(** One transition of the stream, up to its next suspension point. *)
Definition stream_step (opts : StreamOptions) (guard : GuardSays) (st : EventStream) (w : World)
    : EventStream * World :=
  match es_phase st with
  | Replaying =>
      if negb (gs_is_valid guard) then (with_phase (Ended GuardFailed) st, w)
      else (with_phase Querying (with_rx (rx_drain (es_rx st)) st), w)
  | Querying =>
      let batch_limit := option_map (λ max, as_u16 (max - as_u16 (es_total_sent st))) (so_limit opts) in
      match StreamCursor_fetch (es_cursor st) batch_limit (Mode_reverse (so_mode opts)) (so_paths opts) w with
      | (Ok evs, w) => (with_phase (Sending evs (bool_decide (evs = []))) st, w)
      | (Err _, w) =>
          (mk_EventStream (if Mode_live (so_mode opts) then Tailing else Ended DbFailed)
             (es_cursor st) (es_rx st) (es_total_sent st) (es_out st) true, w)
      end
  | Sending [] caught_up =>
      (with_phase (if caught_up then if Mode_live (so_mode opts) then Tailing else Ended CaughtUp
                   else Replaying) st, w)
  | Sending (event :: rest) caught_up =>
      if negb (gs_is_valid guard) then (with_phase (Ended GuardFailed) st, w)
      else (stream_send opts event (Sending rest caught_up) st, w)
  | Tailing =>
      match gs_next_check guard with
      | Some false => (with_phase (Ended GuardFailed) st, w)
      | Some true => (st, w)
      | None =>
          match rx_recv (es_rx st) with
          | (RxEvent event, rx) =>
              let st := with_rx rx st in
              if negb (StreamCursor_accepts_live (es_cursor st) event (so_paths opts)) then (st, w)
              else (stream_send opts event Tailing st, w)
          | (RxLagged, rx) => (with_phase (Ended FellBehind) (with_rx rx st), w)
          | (RxClosed, rx) => (with_phase (Ended ChannelClosed) (with_rx rx st), w)
          | (RxEmpty, _) => (st, w)
          end
      end
  | Ended _ => (st, w)
  end.

(** The stream as it is created: subscribed, nothing sent. *)
Definition stream_events (cursor : StreamCursor) : EventStream :=
  mk_EventStream Replaying cursor (mk_Receiver [] false false) 0 [] false.

Record AllEventsFilter := mk_AllEventsFilter {
  af_start_cursor : option EventCursor;
  af_user_ids : option (list Z);
  af_paths : list PathFilter;
  af_mode : Mode;
  af_limit : option Z
}.

Definition all_events_stream (f : AllEventsFilter) : StreamOptions * EventStream :=
  (mk_StreamOptions (af_paths f) (af_mode f) (af_limit f),
   stream_events (Global (af_start_cursor f) (af_user_ids f))).

Record UserEventsFilter := mk_UserEventsFilter {
  uf_user_cursors : list (Z * option EventCursor);
  uf_allowed_paths : list PathFilter;
  uf_mode : Mode;
  uf_limit : option Z
}.

Definition user_events_stream (f : UserEventsFilter) : StreamOptions * EventStream :=
  (mk_StreamOptions (uf_allowed_paths f) (uf_mode f) (uf_limit f),
   stream_events (PerUser (cursors_collect (uf_user_cursors f)))).

(** The admin route's [resolve_filter]. *)
Definition resolve_filter `{JsonStrings} (query : AdminStreamQuery) : DB EventStreamError AllEventsFilter :=
  user_ids ← (if decide (aq_users query = []) then mret None
              else ids ← db_map_err EventStreamError_from_sqlx (get_ids (aq_users query)); mret (Some ids));
  mret (mk_AllEventsFilter (aq_cursor query) user_ids (map mk_PathFilter (aq_paths query)) (aq_mode query)
          (aq_limit query)).

End Streams.
(* ===== verification/StreamAccess.v ===== *)
(** Who sees what on an event stream: from a client's query over the
    authorization of its paths and the lookup of its users to the events that
    are sent, a stream reveals public events and, to the tenant's session,
    events its capabilities let it read, whatever the database, the channel
    and the session's guard do.  The last part runs concrete streams. *)

From stdpp Require Import relations.
From S2P Require Import Prelude StoragePath Capabilities HttpError Keys Quota Database Users Authorization Entries.
From S2P Require Import Events EventStreams StreamProofs.

Section Queries.
Context `{PkarrKeys}.
Context (form_parse : str → list (str * str)).

Definition params_wf (p : SharedParams) : Prop :=
  match sp_limit p with Some max => 1 ≤ max ≤ U16_MAX | None => True end ∧ Forall StoragePath_wf (sp_paths p).

Lemma params_parse_wf key value p p' :
  SharedParams_parse key value p = Ok p' → params_wf p → params_wf p'.
Proof.
  unfold SharedParams_parse, params_wf. repeat case_decide; try (by intros [= <-]).
  - destruct (parse_uint U16_MAX value) as [n|] eqn:E; cbn; [|done].
    destruct (Z.eqb_spec n 0); [done|]. intros [= <-] [_ ?]. cbn. apply parse_uint_range in E. split; [lia|done].
  - unfold parse_path. destruct (StoragePath_normalize _) as [path|] eqn:E; cbn; [|done].
    intros [= <-] [? ?]. apply normalize_wf in E. split; [done|]. apply Forall_app. auto.
Qed.

Lemma set_user_cursor_keys k c ucs j :
  j ∈ map fst (set_user_cursor k c ucs) → j = k ∨ j ∈ map fst ucs.
Proof.
  induction ucs as [|[i d] ucs IH]; cbn; [rewrite list_elem_of_singleton; auto|].
  case_decide; cbn; rewrite !elem_of_cons; [tauto|]. intros [?|?%IH]; tauto.
Qed.

Lemma set_user_cursor_NoDup k c ucs : NoDup (map fst ucs) → NoDup (map fst (set_user_cursor k c ucs)).
Proof.
  induction ucs as [|[i d] ucs IH]; cbn; intros HN; [apply NoDup_singleton|].
  apply NoDup_cons in HN as [Hi HN]. case_decide as Hk; cbn; [by constructor|].
  constructor; [|by apply IH]. by intros [?|?]%set_user_cursor_keys.
Qed.

Lemma client_loop_wf pairs ucs p r :
  client_query_loop pairs ucs p = Ok r → params_wf p → NoDup (map fst ucs) →
  params_wf r.2 ∧ NoDup (map fst r.1).
Proof.
  revert ucs p. induction pairs as [|[key value] pairs IH]; intros ucs p; cbn [client_query_loop].
  { by intros [= <-]. }
  case_decide.
  - destruct (parse_user_cursor value) as [[k c]|]; cbn; [|done]. intros Hr Hp HN.
    eapply IH; [exact Hr|done|by apply set_user_cursor_NoDup].
  - destruct (SharedParams_parse key value p) as [p'|] eqn:E; cbn; [|done].
    intros Hr Hp HN. eapply IH; [exact Hr|by eapply params_parse_wf|done].
Qed.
···
**WHAT TO WORK ON:** Number of lines above containing the word "Import": state it and add nothing else.

**REPLY:** 3